• _What the task asks_:
From the entries below, return exactly the lines beginning at the one that contains "- unfold unfunded." and ending at the one that contains "enough (first_negative (project", both of them included, and only those lines.

• _Records provided_:
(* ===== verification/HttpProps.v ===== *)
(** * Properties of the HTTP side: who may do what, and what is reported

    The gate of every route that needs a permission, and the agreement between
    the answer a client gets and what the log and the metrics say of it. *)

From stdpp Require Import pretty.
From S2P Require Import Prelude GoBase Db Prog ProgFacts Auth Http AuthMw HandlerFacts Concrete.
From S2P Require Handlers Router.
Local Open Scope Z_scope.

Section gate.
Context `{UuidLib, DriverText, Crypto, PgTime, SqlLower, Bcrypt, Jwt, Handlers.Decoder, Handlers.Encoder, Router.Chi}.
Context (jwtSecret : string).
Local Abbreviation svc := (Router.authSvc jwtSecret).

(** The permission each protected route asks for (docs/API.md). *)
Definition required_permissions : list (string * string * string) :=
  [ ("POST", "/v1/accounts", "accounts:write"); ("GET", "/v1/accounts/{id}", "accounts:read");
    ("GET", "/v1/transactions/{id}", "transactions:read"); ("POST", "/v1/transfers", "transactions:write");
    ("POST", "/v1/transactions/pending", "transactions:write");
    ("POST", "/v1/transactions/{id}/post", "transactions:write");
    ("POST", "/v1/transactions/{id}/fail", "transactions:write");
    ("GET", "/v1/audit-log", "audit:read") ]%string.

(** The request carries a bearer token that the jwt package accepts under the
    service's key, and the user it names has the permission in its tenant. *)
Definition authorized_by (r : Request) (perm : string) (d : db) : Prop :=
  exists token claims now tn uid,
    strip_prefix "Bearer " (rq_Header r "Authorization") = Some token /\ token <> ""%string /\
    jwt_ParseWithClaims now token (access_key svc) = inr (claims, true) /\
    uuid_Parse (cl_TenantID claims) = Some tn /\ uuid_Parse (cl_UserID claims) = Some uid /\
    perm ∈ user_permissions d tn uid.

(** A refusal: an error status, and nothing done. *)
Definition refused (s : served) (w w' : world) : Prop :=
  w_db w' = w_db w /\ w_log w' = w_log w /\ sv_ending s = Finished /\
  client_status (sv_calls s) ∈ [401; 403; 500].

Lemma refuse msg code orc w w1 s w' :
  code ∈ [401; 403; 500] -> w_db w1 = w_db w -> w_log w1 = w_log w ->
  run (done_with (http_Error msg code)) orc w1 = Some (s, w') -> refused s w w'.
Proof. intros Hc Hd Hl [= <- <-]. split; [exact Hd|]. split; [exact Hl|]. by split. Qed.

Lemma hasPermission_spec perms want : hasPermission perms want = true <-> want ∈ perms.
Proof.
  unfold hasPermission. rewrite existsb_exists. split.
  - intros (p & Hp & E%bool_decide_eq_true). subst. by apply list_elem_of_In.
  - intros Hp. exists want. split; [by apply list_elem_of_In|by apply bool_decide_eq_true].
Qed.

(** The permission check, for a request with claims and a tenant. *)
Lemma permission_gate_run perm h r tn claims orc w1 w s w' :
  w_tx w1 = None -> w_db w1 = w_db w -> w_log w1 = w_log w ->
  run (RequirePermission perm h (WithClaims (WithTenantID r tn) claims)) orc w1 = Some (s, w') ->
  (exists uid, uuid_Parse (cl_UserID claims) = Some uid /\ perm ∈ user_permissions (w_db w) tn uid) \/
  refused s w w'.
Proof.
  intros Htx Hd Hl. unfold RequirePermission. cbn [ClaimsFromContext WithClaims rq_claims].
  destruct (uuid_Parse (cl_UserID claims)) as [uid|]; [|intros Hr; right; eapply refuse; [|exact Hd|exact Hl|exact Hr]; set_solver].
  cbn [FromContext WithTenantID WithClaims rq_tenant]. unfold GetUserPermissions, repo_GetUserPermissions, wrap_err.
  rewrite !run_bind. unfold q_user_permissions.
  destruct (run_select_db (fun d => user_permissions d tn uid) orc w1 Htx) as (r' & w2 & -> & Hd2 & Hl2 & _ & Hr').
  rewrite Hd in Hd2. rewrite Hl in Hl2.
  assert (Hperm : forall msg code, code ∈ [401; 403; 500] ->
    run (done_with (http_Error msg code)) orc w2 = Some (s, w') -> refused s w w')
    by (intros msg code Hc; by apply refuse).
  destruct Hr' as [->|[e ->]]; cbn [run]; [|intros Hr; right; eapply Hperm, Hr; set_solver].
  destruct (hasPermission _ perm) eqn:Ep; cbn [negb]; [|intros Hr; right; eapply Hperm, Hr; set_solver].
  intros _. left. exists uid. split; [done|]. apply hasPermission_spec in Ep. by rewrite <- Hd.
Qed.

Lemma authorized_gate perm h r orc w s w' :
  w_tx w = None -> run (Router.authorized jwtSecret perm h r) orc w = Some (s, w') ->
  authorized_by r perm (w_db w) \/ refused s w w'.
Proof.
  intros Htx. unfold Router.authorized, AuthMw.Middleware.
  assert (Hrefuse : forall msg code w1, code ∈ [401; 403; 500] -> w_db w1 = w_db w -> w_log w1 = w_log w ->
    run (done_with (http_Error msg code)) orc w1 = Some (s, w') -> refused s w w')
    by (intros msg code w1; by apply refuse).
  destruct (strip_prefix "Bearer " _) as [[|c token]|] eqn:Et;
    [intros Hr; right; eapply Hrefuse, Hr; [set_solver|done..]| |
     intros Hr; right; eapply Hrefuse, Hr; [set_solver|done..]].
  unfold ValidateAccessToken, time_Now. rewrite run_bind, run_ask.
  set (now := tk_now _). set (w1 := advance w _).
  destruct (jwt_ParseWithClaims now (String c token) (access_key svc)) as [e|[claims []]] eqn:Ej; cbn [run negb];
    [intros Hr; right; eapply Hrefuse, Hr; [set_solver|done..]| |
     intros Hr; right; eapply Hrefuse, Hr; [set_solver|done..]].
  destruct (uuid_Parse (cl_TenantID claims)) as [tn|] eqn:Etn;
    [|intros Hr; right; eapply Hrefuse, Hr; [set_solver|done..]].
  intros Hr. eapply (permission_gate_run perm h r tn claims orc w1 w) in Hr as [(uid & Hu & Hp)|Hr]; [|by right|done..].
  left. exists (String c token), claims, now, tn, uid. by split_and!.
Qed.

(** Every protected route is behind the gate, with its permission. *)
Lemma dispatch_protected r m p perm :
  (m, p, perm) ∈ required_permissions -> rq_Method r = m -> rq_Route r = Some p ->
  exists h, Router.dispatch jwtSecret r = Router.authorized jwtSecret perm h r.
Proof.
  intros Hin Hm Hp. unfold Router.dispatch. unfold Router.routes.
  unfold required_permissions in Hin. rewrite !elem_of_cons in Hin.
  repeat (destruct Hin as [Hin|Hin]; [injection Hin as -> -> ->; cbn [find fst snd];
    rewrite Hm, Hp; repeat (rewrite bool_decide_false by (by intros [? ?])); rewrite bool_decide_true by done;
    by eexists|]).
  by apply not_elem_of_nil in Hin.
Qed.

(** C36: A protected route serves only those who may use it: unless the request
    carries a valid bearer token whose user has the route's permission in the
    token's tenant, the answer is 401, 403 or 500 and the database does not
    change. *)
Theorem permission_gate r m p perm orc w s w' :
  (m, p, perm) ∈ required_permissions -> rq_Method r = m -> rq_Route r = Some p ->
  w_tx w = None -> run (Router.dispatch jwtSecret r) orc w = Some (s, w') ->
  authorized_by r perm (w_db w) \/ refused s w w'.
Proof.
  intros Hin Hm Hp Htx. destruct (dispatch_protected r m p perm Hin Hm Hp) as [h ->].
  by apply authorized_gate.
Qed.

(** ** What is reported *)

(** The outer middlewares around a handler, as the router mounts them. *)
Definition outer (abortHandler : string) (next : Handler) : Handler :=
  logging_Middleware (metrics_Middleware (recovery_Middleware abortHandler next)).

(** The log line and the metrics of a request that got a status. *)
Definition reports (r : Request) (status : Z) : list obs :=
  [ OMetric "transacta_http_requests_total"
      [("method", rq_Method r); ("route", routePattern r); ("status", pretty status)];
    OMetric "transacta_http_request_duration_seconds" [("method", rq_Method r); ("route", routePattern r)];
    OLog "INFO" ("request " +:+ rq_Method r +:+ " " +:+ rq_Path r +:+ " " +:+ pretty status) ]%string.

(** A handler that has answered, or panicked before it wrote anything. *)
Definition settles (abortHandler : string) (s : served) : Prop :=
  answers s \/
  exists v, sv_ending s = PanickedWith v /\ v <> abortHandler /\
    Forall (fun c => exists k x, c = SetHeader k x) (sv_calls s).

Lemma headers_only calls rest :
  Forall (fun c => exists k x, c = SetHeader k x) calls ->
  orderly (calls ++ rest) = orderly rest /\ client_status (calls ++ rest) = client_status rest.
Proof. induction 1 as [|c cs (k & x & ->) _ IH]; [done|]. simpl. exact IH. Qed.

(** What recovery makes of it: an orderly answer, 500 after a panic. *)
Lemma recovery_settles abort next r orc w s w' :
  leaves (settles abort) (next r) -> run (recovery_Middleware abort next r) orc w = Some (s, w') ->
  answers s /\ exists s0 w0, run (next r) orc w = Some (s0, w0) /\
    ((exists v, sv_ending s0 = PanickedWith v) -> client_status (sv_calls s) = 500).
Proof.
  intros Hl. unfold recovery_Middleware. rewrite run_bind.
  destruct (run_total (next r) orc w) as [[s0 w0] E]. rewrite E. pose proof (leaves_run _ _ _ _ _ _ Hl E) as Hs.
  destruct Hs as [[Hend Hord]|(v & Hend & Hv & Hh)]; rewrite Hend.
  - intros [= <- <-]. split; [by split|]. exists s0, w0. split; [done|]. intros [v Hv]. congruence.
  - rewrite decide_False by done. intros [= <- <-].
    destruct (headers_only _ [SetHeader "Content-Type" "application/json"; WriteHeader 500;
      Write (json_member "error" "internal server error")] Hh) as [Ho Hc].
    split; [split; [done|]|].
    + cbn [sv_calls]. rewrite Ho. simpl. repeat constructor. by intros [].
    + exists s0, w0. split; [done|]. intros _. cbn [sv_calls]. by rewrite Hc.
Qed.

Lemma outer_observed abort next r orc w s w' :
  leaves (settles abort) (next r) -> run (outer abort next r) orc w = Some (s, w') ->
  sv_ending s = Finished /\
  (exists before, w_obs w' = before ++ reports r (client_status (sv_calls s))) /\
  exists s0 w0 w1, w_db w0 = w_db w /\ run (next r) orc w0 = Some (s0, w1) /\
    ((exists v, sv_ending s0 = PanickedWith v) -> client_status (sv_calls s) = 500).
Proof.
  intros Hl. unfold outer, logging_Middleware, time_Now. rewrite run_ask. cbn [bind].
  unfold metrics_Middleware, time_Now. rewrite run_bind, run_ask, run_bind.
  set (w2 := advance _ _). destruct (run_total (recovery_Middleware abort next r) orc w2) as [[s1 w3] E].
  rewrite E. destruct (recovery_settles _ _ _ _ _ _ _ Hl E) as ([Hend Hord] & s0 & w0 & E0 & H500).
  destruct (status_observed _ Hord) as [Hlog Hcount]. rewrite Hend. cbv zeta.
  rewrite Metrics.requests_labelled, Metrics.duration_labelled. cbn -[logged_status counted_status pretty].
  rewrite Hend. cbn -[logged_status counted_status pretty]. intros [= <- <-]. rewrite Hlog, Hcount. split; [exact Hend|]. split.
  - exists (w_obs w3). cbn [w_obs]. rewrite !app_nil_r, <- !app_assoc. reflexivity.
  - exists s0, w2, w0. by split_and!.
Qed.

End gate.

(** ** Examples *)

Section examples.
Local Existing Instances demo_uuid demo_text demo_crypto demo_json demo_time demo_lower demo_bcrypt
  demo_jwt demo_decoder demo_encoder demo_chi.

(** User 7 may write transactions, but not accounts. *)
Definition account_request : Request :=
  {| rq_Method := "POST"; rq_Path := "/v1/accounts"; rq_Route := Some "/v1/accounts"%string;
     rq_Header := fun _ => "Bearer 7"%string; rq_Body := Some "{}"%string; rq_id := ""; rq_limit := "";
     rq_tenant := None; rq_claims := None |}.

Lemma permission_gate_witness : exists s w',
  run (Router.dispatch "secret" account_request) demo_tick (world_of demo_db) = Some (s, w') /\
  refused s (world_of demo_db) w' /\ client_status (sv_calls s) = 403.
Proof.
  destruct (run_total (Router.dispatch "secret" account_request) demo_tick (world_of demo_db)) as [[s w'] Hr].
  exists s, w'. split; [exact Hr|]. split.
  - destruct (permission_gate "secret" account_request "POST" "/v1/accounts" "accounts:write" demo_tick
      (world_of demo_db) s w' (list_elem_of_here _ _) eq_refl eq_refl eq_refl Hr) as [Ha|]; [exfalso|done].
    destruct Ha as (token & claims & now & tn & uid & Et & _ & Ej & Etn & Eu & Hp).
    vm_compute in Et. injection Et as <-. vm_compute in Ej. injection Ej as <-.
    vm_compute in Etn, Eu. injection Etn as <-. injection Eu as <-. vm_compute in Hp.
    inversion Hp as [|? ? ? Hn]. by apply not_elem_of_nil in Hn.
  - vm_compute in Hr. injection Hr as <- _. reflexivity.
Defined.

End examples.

--

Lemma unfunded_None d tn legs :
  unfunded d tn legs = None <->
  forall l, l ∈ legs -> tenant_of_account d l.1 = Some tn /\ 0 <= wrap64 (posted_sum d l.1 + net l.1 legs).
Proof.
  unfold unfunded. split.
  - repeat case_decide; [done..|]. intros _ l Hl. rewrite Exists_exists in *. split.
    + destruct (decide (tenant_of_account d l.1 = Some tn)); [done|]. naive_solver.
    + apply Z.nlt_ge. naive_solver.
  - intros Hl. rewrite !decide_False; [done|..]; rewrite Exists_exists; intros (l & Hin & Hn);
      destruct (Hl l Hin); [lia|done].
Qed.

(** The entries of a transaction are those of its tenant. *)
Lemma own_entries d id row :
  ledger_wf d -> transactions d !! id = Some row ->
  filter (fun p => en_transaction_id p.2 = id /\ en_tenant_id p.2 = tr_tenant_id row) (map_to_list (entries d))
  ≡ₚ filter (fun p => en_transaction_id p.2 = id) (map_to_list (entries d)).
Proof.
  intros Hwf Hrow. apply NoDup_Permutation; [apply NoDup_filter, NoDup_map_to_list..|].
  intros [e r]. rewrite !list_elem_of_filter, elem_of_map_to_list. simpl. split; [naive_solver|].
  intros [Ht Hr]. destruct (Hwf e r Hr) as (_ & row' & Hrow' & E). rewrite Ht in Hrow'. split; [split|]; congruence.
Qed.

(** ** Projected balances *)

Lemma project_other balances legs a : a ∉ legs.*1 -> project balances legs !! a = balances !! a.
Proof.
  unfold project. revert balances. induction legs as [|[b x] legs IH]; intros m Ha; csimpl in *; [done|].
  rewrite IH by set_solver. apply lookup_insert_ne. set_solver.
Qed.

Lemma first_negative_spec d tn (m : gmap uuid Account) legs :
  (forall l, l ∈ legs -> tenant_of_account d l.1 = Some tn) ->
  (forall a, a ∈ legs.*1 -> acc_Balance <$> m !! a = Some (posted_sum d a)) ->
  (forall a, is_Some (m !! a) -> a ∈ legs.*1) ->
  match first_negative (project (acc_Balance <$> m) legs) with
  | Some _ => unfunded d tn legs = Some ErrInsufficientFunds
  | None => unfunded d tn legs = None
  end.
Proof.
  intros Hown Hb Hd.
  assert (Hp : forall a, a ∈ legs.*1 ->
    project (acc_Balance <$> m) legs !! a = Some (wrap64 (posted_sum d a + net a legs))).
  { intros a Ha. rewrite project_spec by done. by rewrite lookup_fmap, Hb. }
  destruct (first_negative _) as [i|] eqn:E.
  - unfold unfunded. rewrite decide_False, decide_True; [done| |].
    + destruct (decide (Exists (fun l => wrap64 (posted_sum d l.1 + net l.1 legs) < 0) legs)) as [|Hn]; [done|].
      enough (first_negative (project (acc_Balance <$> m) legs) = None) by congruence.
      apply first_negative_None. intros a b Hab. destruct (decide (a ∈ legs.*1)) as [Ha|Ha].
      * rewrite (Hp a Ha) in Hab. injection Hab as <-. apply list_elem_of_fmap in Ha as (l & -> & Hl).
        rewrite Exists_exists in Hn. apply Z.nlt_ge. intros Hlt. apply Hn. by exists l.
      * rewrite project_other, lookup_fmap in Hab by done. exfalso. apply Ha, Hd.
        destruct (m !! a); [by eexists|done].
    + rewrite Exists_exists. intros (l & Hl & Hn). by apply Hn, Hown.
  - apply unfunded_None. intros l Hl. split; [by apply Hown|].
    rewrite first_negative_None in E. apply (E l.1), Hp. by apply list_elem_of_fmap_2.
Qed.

• _Result of the exercise_:
  - unfold unfunded. rewrite decide_False, decide_True; [done| |].
    + destruct (decide (Exists (fun l => wrap64 (posted_sum d l.1 + net l.1 legs) < 0) legs)) as [|Hn]; [done|].
      enough (first_negative (project (acc_Balance <$> m) legs) = None) by congruence.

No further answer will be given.